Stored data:
= Beginning of Section =

Lemma AppendTo_spec p s : valid p -> exists sp, AppendTo p s = Ok (mkSlice (data s ++ enc p) sp).
Proof.
  destruct p; cbn [valid enc AppendTo]; intros Hv;
    unfold appendSenderReport, appendEmptyReceiverReport, appendReceiverReport, appendLinkQualityReport, appendSDES, appendRangeNACK,
      appendBitmaskNACK, appendExtSeq, appendEchoRequest, appendEchoResponse.
  - apply append_spec; [done|]. unfold senderReportSize, headerSize. intros w Hw. change w with ([] ++ w). do 4 put_step. put_done.
  - apply append_spec; [done|]. unfold emptyRRSize, headerSize. intros w Hw. change w with ([] ++ w). put_done.
  - apply append_spec; [done|]. unfold receiverReportSize, headerSize. intros w Hw. change w with ([] ++ w). do 2 put_step.
    rewrite be4_low. put_step. cbn [app]. rewrite put_over by (zlens; lia). cbn [mbind res_bind]. do 3 put_step. put_done.
  - destruct Hv as (_ & _ & Hl). unfold LQMExtensionSize in Hl. apply append_spec; [done|]. unfold lqmReportSize, emptyRRSize, LQMExtensionSize, headerSize.
    intros w Hw. change w with ([] ++ w). put_step. rewrite copy_next by (zlens; lia). cbn [mbind res_bind]. f_equal. rewrite app_full by (zlens; lia). done.
  - rewrite trim_code. pose proof (zlen_trim CNAME) as Ht. pose proof (zlen_nonneg CNAME). rewrite sdesSize_pad. set (name := trim CNAME) in *.
    destruct (padTo4_spec (zlen name + 11)) as [Hm Hr]. unfold headerSize, sdesFixedSize. rewrite Z.quot_div_nonneg by lia.
    pose proof (Z.div_mod (padTo4 (zlen name + 11)) 4). rewrite (uwrap_id 16) by lia.
    apply append_spec; [lia|]. intros w Hw. change w with ([] ++ w). do 3 put_step. rewrite copy_next by (zlens; lia). cbn [mbind res_bind].
    rewrite zero_from_end by (zlens; lia). rewrite (uwrap_id 8) by lia. rewrite app_nil_l, <-!app_assoc. zlens. do 8 f_equal. lia.
  - destruct Hv as (_ & _ & Hl). pose proof (zlen_nonneg Ranges). rewrite (uwrap_id 16) by lia. apply append_spec; [unfold appFixedSize, headerSize; lia|].
    unfold appFixedSize, headerSize. intros w Hw. change w with ([] ++ w). do 2 put_step. rewrite write_records_spec; [by rewrite <-!app_assoc|by zlens|rewrite zlen_fmap; zlens; lia].
  - destruct Hv as (_ & _ & _ & Hl). pose proof (zlen_nonneg FCIs). rewrite (uwrap_id 16) by lia. apply append_spec; [unfold appFixedSize, headerSize; lia|].
    unfold appFixedSize, headerSize. intros w Hw. change w with ([] ++ w). do 2 put_step. rewrite write_records_spec; [by rewrite <-!app_assoc|by zlens|rewrite zlen_fmap; zlens; lia].
  - apply append_spec; [done|]. unfold extSeqSize, headerSize. intros w Hw. change w with ([] ++ w). do 4 put_step. put_done.
  - apply appendEcho_spec. tauto.
  - apply appendEcho_spec. tauto.
  - by eexists.
Qed.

= End of Section =

Look over the records above, and wherever a line contains the string "mbind", copy that line.

▶ **Reply to the exercise**
    rewrite be4_low. put_step. cbn [app]. rewrite put_over by (zlens; lia). cbn [mbind res_bind]. do 3 put_step. put_done.
    intros w Hw. change w with ([] ++ w). put_step. rewrite copy_next by (zlens; lia). cbn [mbind res_bind]. f_equal. rewrite app_full by (zlens; lia). done.
    apply append_spec; [lia|]. intros w Hw. change w with ([] ++ w). do 3 put_step. rewrite copy_next by (zlens; lia). cbn [mbind res_bind].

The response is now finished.